If you do end up having to resort to this method:

When I was trying to manually write data to a serial port (for an infrared transmitter) I found that setting the process and thread priority to maximum (real time) greatly improved its reliability (as in no errors), this is something that had to have a resolution of around 40 kHz if I remember too, so it should remain accurate enough for millisecond resolution.

Answer 5

1. Windows is not a real-time OS.

2. Processes on a multitasking OS will need to yield its time to another thread/process. This gives some overhead for timing.

3. Every function call will have overhead thus giving a little delay when returning the request.

4. Furthermore, the calling system call will need your process to switch from user space mode to kernel space mode, which has relatively high latency. You can overcome this by running the entire process in kernel mode (such as device driver code).

5. Some OSes, like Linux or BSD, are better, but they still can not maintain accurate timing resolution to sub-microsecond (for example, the accuracy of nanosleep() on Linux is about 1 ms, not less than 1 ms), except you patch the kernel to some specific scheduler that give your application benefits.

So I think, it's better to adapt your application to follow those issues, such as by recalibrating your timing routine often, which is what your links provide. AFAIK, the highest timer resolution for Windows is still GetPerformanceCounter/Frequency() regardless of its accuracy. You can get better accuracy by running you timer pooling routine inside a separate thread, and set that thread affinity to one core processor, and set the thread priority the highest you can get.

Answer 6

I don't think you're going to find a solution better than QueryPerformanceCounter. The standard technique is to set up your code to catch and discard backward time jumps and massive outliers that might result from a thread switching CPUs. If you're measuring very small intervals (if not, then you don't need that precision), then it's not a common occurrence any way. Just make it a tolerable error rather than a critical error.

In the rare cases where you absolutely need to be sure that it never happens, then locking your threads down by setting the processor affinity mask is the only option.

Answer 7

I've used the DateTimePrecise class from The Code Project.

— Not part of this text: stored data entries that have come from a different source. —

(** * ISS-Horizon: visibility-window extraction and TLE acquisition

    A shallow embedding of the core of the [iss_horizon] package
    ([utils.py], [tle.py], [predictor.py], with the records of [models.py]
    and [config.py] they use, and the star labels and the grouping by day
    of [report.py] and [cli.py]) and the proofs of its specified
    properties.

    Modelling conventions.
    - A Python [int] is a [Z].
    - A Python [float] is a [Q]: every finite float is a rational, and the
      comparisons the code performs on floats are exact.  The arithmetic of
      [az_to_cardinal] ([%], [/], [+], [//]) is taken over exact rationals.
    - A [str] is a Rocq [string]; [lower] and [strip] act on ASCII.
    - An aware [datetime] is an absolute instant in microseconds together
      with the name of its zone; a [timedelta] is a number of microseconds.
    - A raised exception is a value of [exn]; a call that may raise returns
      a [result].
    - The module-level cache of [tle.py] is a [gmap]; the state of the
      outside world (the HTTP server) is threaded explicitly. *)

From Stdlib Require Import ZArith QArith Qround List String Ascii Bool Lia Lqa.
From Stdlib Require Import Permutation Sorted DecimalString.
From stdpp Require Import gmap strings.
Import ListNotations.

Open Scope Z_scope.

(* ===================================================================== *)
(** * Python runtime: exceptions, results, sequences                      *)
(* ===================================================================== *)

Module Py.

(** The exceptions that the modelled code raises or catches.
    [HTTPError] is a subclass of [RequestException] in [requests];
    [RequestException] below stands for every other member of that class
    (connection failure, timeout, ...). *)
Inductive exn : Type :=
| ValueError (msg : string)
| IndexError (msg : string)
| HTTPError (status_code : option Z) (msg : string)
| RequestException (msg : string)
| TLEFetchError (msg : string)
| PredictionError (msg : string)
| OtherError (msg : string).

(** The outcome of a call: a value, a raised exception, or [OutOfFuel]
    when a loop of the model was cut before the loop of the code ended.
    No [except] clause catches [OutOfFuel]. *)
Inductive result (A : Type) : Type :=
| Ok (a : A)
| Raise (e : exn)
| OutOfFuel.
Arguments Ok {A} a.
Arguments Raise {A} e.
Arguments OutOfFuel {A}.

Definition bind {A B : Type} (r : result A) (k : A -> result B) : result B :=
  match r with
  | Ok a => k a
  | Raise e => Raise e
  | OutOfFuel => OutOfFuel
  end.

Notation "'try!' x <- r ; k" := (bind r (fun x => k))
  (at level 10, x name, r at level 100, k at level 200,
   format "'[v' 'try!'  x  <-  r ; '/' k ']'").

(** [str(exc)] *)
Definition str_exn (e : exn) : string :=
  match e with
  | ValueError m | IndexError m | HTTPError _ m | RequestException m
  | TLEFetchError m | PredictionError m | OtherError m => m
  end.

(** [isinstance(e, requests.RequestException)] *)
Definition is_request_exception (e : exn) : bool :=
  match e with
  | HTTPError _ _ | RequestException _ => true
  | _ => false
  end.

(** [len(l)] *)
Definition len {A : Type} (l : list A) : Z := Z.of_nat (length l).

(** [l[i]], with Python's negative indices; [None] is an [IndexError]. *)
Definition getitem {A : Type} (l : list A) (i : Z) : option A :=
  if (0 <=? i) && (i <? len l) then nth_error l (Z.to_nat i)
  else if (- len l <=? i) && (i <? 0) then nth_error l (Z.to_nat (len l + i))
  else None.

(** [l[i]] as a call that raises [IndexError]. *)
Definition index {A : Type} (l : list A) (i : Z) : result A :=
  match getitem l i with
  | Some a => Ok a
  | None => Raise (IndexError "list index out of range")
  end.

(** [range(a, b)] *)
Definition range (a b : Z) : list Z :=
  map (fun k => a + Z.of_nat k) (seq 0 (Z.to_nat (b - a))).

(** [enumerate(l)] *)
Definition enumerate {A : Type} (l : list A) : list (Z * A) :=
  combine (range 0 (len l)) l.

(** ** Strings (ASCII) *)

Definition is_upper (c : ascii) : bool :=
  (65 <=? nat_of_ascii c)%nat && (nat_of_ascii c <=? 90)%nat.

Definition lower_char (c : ascii) : ascii :=
  if is_upper c then ascii_of_nat (nat_of_ascii c + 32) else c.

(** [s.lower()] *)
Definition lower (s : string) : string :=
  string_of_list_ascii (map lower_char (list_ascii_of_string s)).

(** [c.isspace()]: tab, line feed, vertical tab, form feed, carriage
    return, the separators 28..31, and space. *)
Definition is_space (c : ascii) : bool :=
  let n := nat_of_ascii c in
  ((9 <=? n)%nat && (n <=? 13)%nat) || ((28 <=? n)%nat && (n <=? 32)%nat).

Fixpoint lstrip_chars (l : list ascii) : list ascii :=
  match l with
  | c :: l' => if is_space c then lstrip_chars l' else l
  | [] => []
  end.

(** [s.strip()] *)
Definition strip (s : string) : string :=
  string_of_list_ascii
    (rev (lstrip_chars (rev (lstrip_chars (list_ascii_of_string s))))).

(** A line boundary of [str.splitlines]: line feed, vertical tab, form
    feed, carriage return, and the separators 28..30. *)
Definition is_linebreak (c : ascii) : bool :=
  let n := nat_of_ascii c in
  ((10 <=? n)%nat && (n <=? 13)%nat) || ((28 <=? n)%nat && (n <=? 30)%nat).

(** [cur] holds the characters of the current line, last first. *)
Fixpoint splitlines_chars (cur : list ascii) (l : list ascii) : list string :=
  match l with
  | [] => match cur with
          | [] => []
          | _ => [string_of_list_ascii (rev cur)]
          end
  | c :: l' =>
      if is_linebreak c then
        string_of_list_ascii (rev cur) ::
        match c, l' with
        | "013"%char, "010"%char :: l'' => splitlines_chars [] l''
        | _, _ => splitlines_chars [] l'
        end
      else splitlines_chars (c :: cur) l'
  end.

(** [s.splitlines()] *)
Definition splitlines (s : string) : list string :=
  splitlines_chars [] (list_ascii_of_string s).

(** [s.startswith(p)] *)
Definition startswith (s p : string) : bool := String.prefix p s.

(** [s * n]: [n] copies of [s], none when [n <= 0]. *)
Definition str_mul (s : string) (n : Z) : string :=
  String.concat EmptyString (repeat s (Z.to_nat n)).




End Py.

(* ===================================================================== *)
(** * models.py, config.py                                                *)
(* ===================================================================== *)

Module Models.
Import Py.

Record TLE : Type := {
  name : string;
  line1 : string;
  line2 : string
}.

(** A timezone-aware [datetime]: the absolute instant, in microseconds
    since the epoch, and the zone it is displayed in. *)
Record datetime : Type := {
  instant : Z;
  tzinfo : string
}.

Definition UTC : string := "UTC".

(** A [datetime] argument whose [tzinfo] may be [None]. *)
Inductive any_datetime : Type :=
| Naive (wall_clock : Z)
| Aware (d : datetime).

(** [d.astimezone(tz)] on an aware value: same instant, other zone. *)
Definition astimezone (d : datetime) (tz : string) : datetime :=
  {| instant := instant d; tzinfo := tz |}.

(** [d + timedelta] *)
Definition dt_add (d : datetime) (delta : Z) : datetime :=
  {| instant := instant d + delta; tzinfo := tzinfo d |}.

(** Aware values compare by instant. *)
Definition dt_leb (a b : datetime) : bool := instant a <=? instant b.
Definition dt_ltb (a b : datetime) : bool := instant a <? instant b.
Definition dt_eqb (a b : datetime) : bool := instant a =? instant b.
Lemma NoDup_at_most_one {R : Type} (g1 g2 : R -> uuid) (T u : uuid) (rows : list R) :
  NoDup (map (fun r => (g1 r, g2 r)) rows) ->
  (List.length (filter (fun r => uuid_eqb (g1 r) T && uuid_eqb (g2 r) u) rows) <= 1)%nat.
Proof.
  induction rows as [ | r rows IH]; simpl; intros H; [lia | ].
  inversion H; subst.
  destruct (uuid_eqb (g1 r) T && uuid_eqb (g2 r) u) eqn:E; [ | auto].
  apply andb_true_iff in E. destruct E as [E1 E2].
  apply uuid_eqb_eq in E1, E2. subst.
  apply (pair_absent g1 g2) in H2.
  assert (Hnil : filter (fun r0 => uuid_eqb (g1 r0) (g1 r) && uuid_eqb (g2 r0) (g2 r)) rows = []).
  { clear - H2. induction rows as [ | x rows IH]; [reflexivity | ].
    simpl in *. apply orb_false_iff in H2. destruct H2 as [-> H2]. auto. }
  rewrite Hnil. simpl. lia.
Qed.

Lemma filter_nonempty_existsb {A : Type} (p : A -> bool) (l : list A) :
  filter p l <> [] -> existsb p l = true.
Proof.
  induction l as [ | a l IH]; simpl; [congruence | ].
  destruct (p a); simpl; auto.
Qed.

Lemma duplicate_like_rejected j now NEW s :
  likes_of (TutorialLikes.tutorial_id NEW) (TutorialLikes.user_id NEW) s <> [] ->
  exists e, insert_tutorial_like j now NEW s = Err e.
Proof.
  intros H. apply filter_nonempty_existsb in H.
  unfold insert_tutorial_like.
  destruct (is_true _); [ | eexists; reflexivity].
  destruct (negb (mem_uuid _ _)); [ | eexists; reflexivity].
  rewrite H. simpl. eexists; reflexivity.
Qed.
(** * lavaMase filters: a shallow embedding of [lavaMase/filters.py]

    The nine filter classes ([Equalizer], [Karaoke], [Timescale], [Tremolo],
    [Vibrato], [Rotation], [Distortion], [ChannelMix], [LowPass]) and the
    [Filters] aggregate are embedded as pure functions over records.  A Python
    object is represented by the value of its [_payload] attribute, a method
    that mutates [self] returns the new object.

    Python dictionaries keep insertion order, and the order is visible in the
    payload that [Filters.__call__] returns, so a [dict] is an association list
    with the semantics of the Python operations ([d[k] = v] overwrites in place
    or appends, [del d[k]] removes).  Python floats are the kernel's binary64
    floats; [None] is the [None] of an [option]. *)

From Stdlib Require Import ZArith List String Bool Lia Permutation.
From Stdlib Require Import Floats.PrimFloat.
Import ListNotations.

Local Open Scope string_scope.
Local Open Scope list_scope.
Local Open Scope Z_scope.

(** ** Python dictionaries *)

(** Keys of a dictionary are compared with [==]. *)
Class KeyEq (K : Type) := {
  key_eqb : K -> K -> bool;
  key_eqb_spec : forall a b : K, reflect (a = b) (key_eqb a b)
}.

#[export] Instance KeyEq_string : KeyEq string :=
  {| key_eqb := String.eqb; key_eqb_spec := String.eqb_spec |}.

#[export] Instance KeyEq_Z : KeyEq Z :=
  {| key_eqb := Z.eqb; key_eqb_spec := Z.eqb_spec |}.

Section Dict.
Context {K V : Type} `{KeyEq K}.

Definition dict : Type := list (K * V).

Definition dict_keys (d : dict) : list K := map fst d.

(** [list(d.values())] *)
Definition dict_values (d : dict) : list V := map snd d.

The only problem I had with it is that it would give crazy results if I didn't call it at least every 10 seconds -- I think there was some sort of integer overflow internally -- so I have a timer which executes DateTimePrecise.Now every few seconds.

You should also run NTP on the machine if you want the times to be at all accurate.

Good luck...

Answer 8

QueryPerformanceCounter is the correct solution to this. Contrary to what you and some people answering you wrote, this call gives the correct answer even with multiprocessor systems (unless the system in question is broken), and it handles even changing CPU frequency. On most modern systems it is derived from RDTSC, but handling all those multi-CPU and frequency changing details for you. (It is significantly slower than RDTSC, though).

See QueryPerformanceCounter

On a multiprocessor computer, it should not matter which processor is called. However, you can get different results on different processors due to bugs in the basic input/output system (BIOS) or the hardware abstraction layer (HAL).

Answer 9

I discovered difficulties using PerformanceCounter together with PerformanceCounterFrequency, because the given PerformanceCounterFrequency deviates from the actual frequency.

It deviates by an offset, and it also shows thermal drift. Newer hardware seems to have less drift, but the drift and the offset are quite considerable. A drift of a few ppm will already damage the microsecond accuracy to a large extend since 1 ppm is 1 µs/s! Therefore a careful hardware-specific calibration is strongly recommended when using PerformanceCounter with PerformanceCounterFrequency. This may also be the reason why "crazy results" are observed when not calling certain functions frequently.

I did some more detailed investigations on this matter. A description can be found in Microsecond Resolution Time Services for Windows.